Kısa adı: ‘yağ aldırma’…
Vücudun belli bölgelerinde birikmiş olan yağ dokuları ve bu dokuların vakum ile alınması işlemidir...
Bu yöntem kilo verme yöntemleri arasında bulunsa da ben bu yöntemin özellikle kilo vermeyi sağlayıcı bir yöntem olmadığının altını çizmek istiyorum…
Bana göre ‘yağ aldırma’ bedeninizin hatlarının düzgün hale getirilmesidir...
Çünkü yağlar belli bölgelerde birikir ve kötü bir görüntü oluştururlar...
Ama toplumumuzda ‘yağ aldırayım kilolarım biter’ şeklinde yanlış bir yanılgı mevcut...

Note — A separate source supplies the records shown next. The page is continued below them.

(* ===== verification/MigrationTheorems.v ===== *)
(** * Theorems about the migrations

    The chain leads from an empty database to the schema of [models.py]; a populated
    database goes through it whenever its jobs admit the partial index; which
    downgrades restore the schema they started from. *)

From S2P Require Import Prelude PyUuid Dtos Models Postgres Migrations.
Import Pg.

Definition is_some {A} (x : option A) : bool := match x with Some _ => true | None => false end.

(** ** Schemas along the chain *)

Definition schema (d : database)
  : gmap string table * gmap string index * gmap string (list string)
    * gmap string (string * string) :=
  (db_tables d, db_indexes d, db_enums d, db_sequences d).

Lemma schema_fields d d' :
  schema d = schema d' ->
  db_tables d = db_tables d' /\ db_indexes d = db_indexes d' /\ db_enums d = db_enums d'
  /\ db_sequences d = db_sequences d'.
Proof. intros [= H1 H2 H3 H4]. done. Qed.

Lemma schema_set_rows d rows : schema (set_rows d rows) = schema d.
Proof. done. Qed.

Lemma same_schema_rows d d' : schema d = schema d' -> d = set_rows d' (db_rows d).
Proof. destruct d, d'. unfold schema, set_rows. cbn. congruence. Qed.

Definition any_oracle : oracle := Oracle 0 (fun _ => 0%N).

Definition result_db (s : option session) : database :=
  match s with Some s => db s | None => empty_database end.

(** The database of the first [n] migrations, without rows. *)
Definition db_at (n : nat) : database :=
  result_db (execute_all documented any_oracle
    (flat_map upgrade (firstn n (upgrade_path None))) (Session empty_database ∅)).

Definition head : string := "c3d4e5f6a7b8".

Lemma execute_all_documented exec `{!PostgresDdl exec} o ss s :
  execute_all exec o ss s = execute_all documented o ss s.
Proof.
  revert s. induction ss as [|st ss IH]; intros s; cbn [execute_all]; [done|].
  rewrite exec_documented. by destruct (documented o st s).
Qed.

Lemma execute_all_app exec o ss1 ss2 s s' :
  execute_all exec o ss1 s = Some s' ->
  execute_all exec o (ss1 ++ ss2) s = execute_all exec o ss2 s'.
Proof.
  revert s. induction ss1 as [|st ss1 IH]; intros s; cbn; [congruence|].
  destruct (exec o st s); [apply IH|done].
Qed.

Lemma execute_all_refused exec o ss1 ss2 s :
  execute_all exec o ss1 s = None -> execute_all exec o (ss1 ++ ss2) s = None.
Proof.
  revert s. induction ss1 as [|st ss1 IH]; intros s; cbn; [done|].
  destruct (exec o st s); [apply IH|done].
Qed.

(** ** Keys of rows that are rewritten *)

Lemma key_of_ext cols r r' :
  (forall c, c ∈ cols -> field c r' = field c r) -> key_of cols r' = key_of cols r.
Proof. intros H. unfold key_of. by apply list_fmap_ext; intros i c Hc; apply H, (list_elem_of_lookup_2 _ i). Qed.

Lemma keys_map cols f rs :
  (forall r c, c ∈ cols -> field c (f r) = field c r) ->
  keys cols (f <$> rs) = keys cols rs.
Proof.
  intros H. unfold keys. f_equal. rewrite <- list_fmap_compose.
  apply list_fmap_ext. intros i r _. by apply key_of_ext; auto.
Qed.

Lemma filter_map {A} (p : A -> bool) (f : A -> A) l :
  (forall x, p (f x) = p x) -> List.filter p (f <$> l) = f <$> List.filter p l.
Proof.
  intros H. induction l as [|x l IH]; [done|]. cbn. rewrite H, IH. by destruct (p x).
Qed.

Lemma unique_rows_map cols w f rs :
  (forall r c, c ∈ cols -> field c (f r) = field c r) ->
  (forall r, in_predicate w (f r) = in_predicate w r) ->
  unique_rows cols w (f <$> rs) = unique_rows cols w rs.
Proof.
  intros Hk Hw. unfold unique_rows. by rewrite filter_map, keys_map.
Qed.

(** [UPDATE ... SET status] keeps every check that does not look at what it writes,
    and the predicates that hold both statuses. *)
Section stamp.
Context (o : oracle) (from to stamp : string).
Abbreviation f := (stamp_row o from to stamp).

Tekrar yineliyorum bu yöntem ile sadece vücut hatlarını düzgün hale getirerek belli bölgelerdeki diyet ve egzersizle gitmeyen yağlarınızdan kurtulabilirsiniz...

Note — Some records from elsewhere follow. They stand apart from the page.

(** What the client learns about a job. *)
Definition answered (self : PipelineClient) (job_id : uuid) (deadline : Z) (bound : nat) (s : S)
    (r : result terr (option json)) (s' : S) : Prop :=
  (exists n, n <= bound /\
     requests s' = (requests s ++ repeat (job_request self job_id) n)%list)%nat /\
  commands s' = commands s /\
  match r with
  | Ok None => False
  | Ok (Some job) => get_item "status" job = Some (JStr "completed")
  | Exn (JobFailed job) => get_item "status" job = Some (JStr "failed")
  | Exn (TimeoutError _) => (deadline <= clock s')%Z
  | Exn BackpressureRejected => False
  | Exn _ => True
  end.

Lemma is_str_eq x v : is_str x v = true -> v = JStr x.
Proof. destruct v; try done. intros H%String.eqb_eq. by subst. Qed.

Lemma poll_until_answers fuel self job_id timeout deadline interval s :
  (0 < interval)%Z -> (rounds (deadline - clock s) interval < fuel)%nat ->
  ends (poll_until raise_for_status limit seconds fuel self job_id timeout deadline interval)
    (answered self job_id deadline (rounds (deadline - clock s) interval) s) s.
Proof.
  intros Hi. revert s. induction fuel as [|fuel IH]; intros s Hf; [lia|]. cbn [poll_until].
  assert (Hstop : forall bound (r : result terr (option json)) s',
    requests s' = requests s -> commands s' = commands s ->
    match r with Exn (TimeoutError _) => (deadline <= clock s')%Z | Exn _ => foreign r | _ => False end ->
    answered self job_id deadline bound s r s').
  { intros bound r s' Hq Hm Hr. split_and!; [exists 0; split; [lia|]|done|].
    - by rewrite app_nil_r.
    - destruct r as [|[]]; done. }
  tool_step. eapply ends_silent; [apply law_monotonic|].
  intros [t|x] s1 Hc1 Hq1 Hm1 Hx Ht; [|apply Hstop; try done; by destruct x].
  destruct (Z.ltb_spec t deadline) as [Hlt|Hge]; [|tool_step; apply Hstop; try done; lia].
  assert (Hpos : (0 < deadline - clock s)%Z) by lia.
  pose proof (rounds_pos _ _ Hi Hpos) as H1.
  assert (Hone : forall (r : result terr (option json)) s',
    requests s' = (requests s ++ [job_request self job_id])%list -> commands s' = commands s ->
    match r with
    | Ok None => False
    | Ok (Some job) => get_item "status" job = Some (JStr "completed")
    | Exn (JobFailed job) => get_item "status" job = Some (JStr "failed")
    | Exn _ => foreign r
    end -> answered self job_id deadline (rounds (deadline - clock s) interval) s r s').
  { intros r s' Hq Hm Hr. split_and!; [by exists 1|done|]. destruct r as [[]|[]]; done. }
  tool_step. eapply ends_behaves; [apply poll_behaves|].
  intros r s2 Hc2 Hq2 Hm2 Hx2 Hr. rewrite app_nil_r in Hm2.
  assert (Hq : requests s2 = (requests s ++ [job_request self job_id])%list) by congruence.
  assert (Hm : commands s2 = commands s) by congruence.
  destruct r as [[job status]|x]; [|by apply Hone; try done; destruct x]. cbn in Hr.
  destruct (is_str "completed" status) eqn:E1.
  { tool_step. apply Hone; try done. rewrite Hr. f_equal. by apply is_str_eq. }
  destruct (is_str "failed" status) eqn:E2.
  { tool_step. apply Hone; try done. rewrite Hr. f_equal. by apply is_str_eq. }
  tool_step. eapply ends_silent; [apply law_sleep|].
  intros [[]|x] s3 Hc3 Hq3 Hm3 Hx3 Hs; [|apply Hone; try congruence; by destruct x].
  assert (Hle : (deadline - clock s3 <= deadline - clock s - interval)%Z) by lia.
  pose proof (rounds_step _ _ _ Hi Hpos Hle).
  eapply ends_mono; [|apply IH; lia]. intros r s4 ([n [Hn Hq4]] & Hm4 & Hr4).
  split_and!; [|congruence|done]. exists (Datatypes.S n). split; [lia|].
  rewrite Hq4, Hq3, Hq. by rewrite <- app_assoc.
Qed.

Lemma wait_for_completion_answers self job_id timeout interval fuel s :
  (0 < interval)%Z -> (rounds timeout interval < fuel)%nat ->
  ends (wait_for_completion raise_for_status limit seconds fuel self job_id timeout interval)
    (answered self job_id (clock s + timeout) (rounds timeout interval) s) s.
Proof.
  intros Hi Hf. unfold wait_for_completion. tool_step. eapply ends_silent; [apply law_monotonic|].
  intros [t|x] s1 Hc1 Hq1 Hm1 Hx Ht.
  - assert (Hle : (t + timeout - clock s1 <= timeout)%Z) by lia.
    pose proof (rounds_mono _ _ _ Hi Hle).
    eapply ends_mono; [|apply poll_until_answers; [done|lia]].
    intros r s2 ([n [Hn Hq]] & Hm & Hr). split_and!.
    + exists n. split; [lia|congruence].
    + congruence.
    + destruct r as [|[]]; try done. lia.
  - split_and!; [exists 0; split; [lia|by rewrite app_nil_r]|done|by destruct x].
Qed.
(** [wait_for_completion] ends: it sends at most as many requests as fit between its start
    and its deadline, returns a job only when its status is [completed], raises [JobFailed]
    only when it is [failed], and [TimeoutError] only once the timeout has passed. *)
Theorem wait_for_completion_ends self job_id timeout interval fuel s :
  (0 < interval)%Z -> (rounds timeout interval < fuel)%nat ->
  ends (wait_for_completion raise_for_status limit seconds fuel self job_id timeout interval)
    (answered self job_id (clock s + timeout) (rounds timeout interval) s) s.
Proof. apply wait_for_completion_answers. Qed.
End client.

Unutmamalıyız ki bu yöntem ile birlikte diyet ve egzersiz de uygulanması gerekir ki, sebebi alınan yağların geri alınmaması...
Bu yöntemin uygulama yerleri ise; karın, kalça, basen, göğüs, kolların üst kısmı, boyun, yanaklar, çene altı, uyluk, sırt, bel ve dizlerin iç yüzü...

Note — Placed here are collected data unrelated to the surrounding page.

(* ===== verification/SmokeTheorems.v ===== *)
(** * Theorems about the smoke test ([local/smoke.py])

    What the exit code and the output of the smoke test say about the requests it has sent and
    the answers it got, on every bench and for every [asyncio.gather] that keeps its
    documentation. *)

From stdpp Require Import pretty.
From S2P Require Import Prelude PyStr PyUuid PyText Json PyCsv Tool Bench LocalClient.
From S2P Require Import PollTheorems.

(** ** [asyncio.gather] *)

Abbreviation coroutine := (forall S', Bench S' -> tool terr S' (option Result)).

(** The coroutine ran between two times, exchanged [log], printed [out] and ended with [r].
    To a coroutine the others are part of its surroundings, so that it runs on a bench of its
    own. *)
Inductive ran (t : coroutine) (r : result terr (option Result)) (from to : Z)
    (log : list exchange) (out : list string) : Prop :=
| Ran S' (B : Bench S') (V : BenchView S') (L : BenchLaws S') s :
    (t S' B s).1 = r -> (from <= clock s)%Z -> (clock (t S' B s).2 <= to)%Z ->
    exchanges (t S' B s).2 = (exchanges s ++ log)%list ->
    printed (t S' B s).2 = (printed s ++ out)%list ->
    ran t r from to log out.

(** The coroutine ended with this exception. *)
Inductive raised (t : coroutine) (x : terr) : Prop :=
| Raised S' (B : Bench S') (V : BenchView S') (L : BenchLaws S') s :
    (t S' B s).1 = Exn x -> raised t x.

(** A coroutine that takes back nothing of what can be seen. *)
Definition tame (t : coroutine) : Prop :=
  forall S' (B : Bench S') (V : BenchView S') (L : BenchLaws S') s, exists log out,
    (clock s <= clock (t S' B s).2)%Z /\
    exchanges (t S' B s).2 = (exchanges s ++ log)%list /\
    printed (t S' B s).2 = (printed s ++ out)%list.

Vücut hatlarınızın kalıcı düzelmesi sizi çok sevindirecektir…
Ve bilmelisiniz ki bu kadar acılı işlemden önce bunu bilmek -düşünmek sizi rahatlatabilir...
Yeni bir şekil, beden elbette güveninizi arttırır...
Ancak unutmayalım ki öncelikle ruhunuzun sevgi ile şekillenmesini sağlayın...
Ruhunuz sevgi ile dolsun ki bu güzellik bedeninize yansısın...
Biz sadece ‘fazla’ bedeninin şeklini takanlara küçük bir yöntem sunduk...
Asıl önemli olan takmamanız gereken durumları saptamanızdır...
Gerisi ise teferruattır...
Unutmayalım sağlıklı olmanız öncelik taşır...

‘Yağ’lar alındıktan sonra karşılaşacaklarınız...
İşlemden bir saat sonra yardım ile ayağa kalkıp yürüyebilirsiniz...
Yüksek miktarda yağ alımı yoksa aynı gün hastaneden çıkabilirsiniz...
İşlemden 2 gün sonra yardımsız yürünebilir…
Ve yorucu bir işiniz yoksa işe başlayabilirsiniz…
Ağrı durumlarında ağrı kesici kurtarıcınız olacaktır...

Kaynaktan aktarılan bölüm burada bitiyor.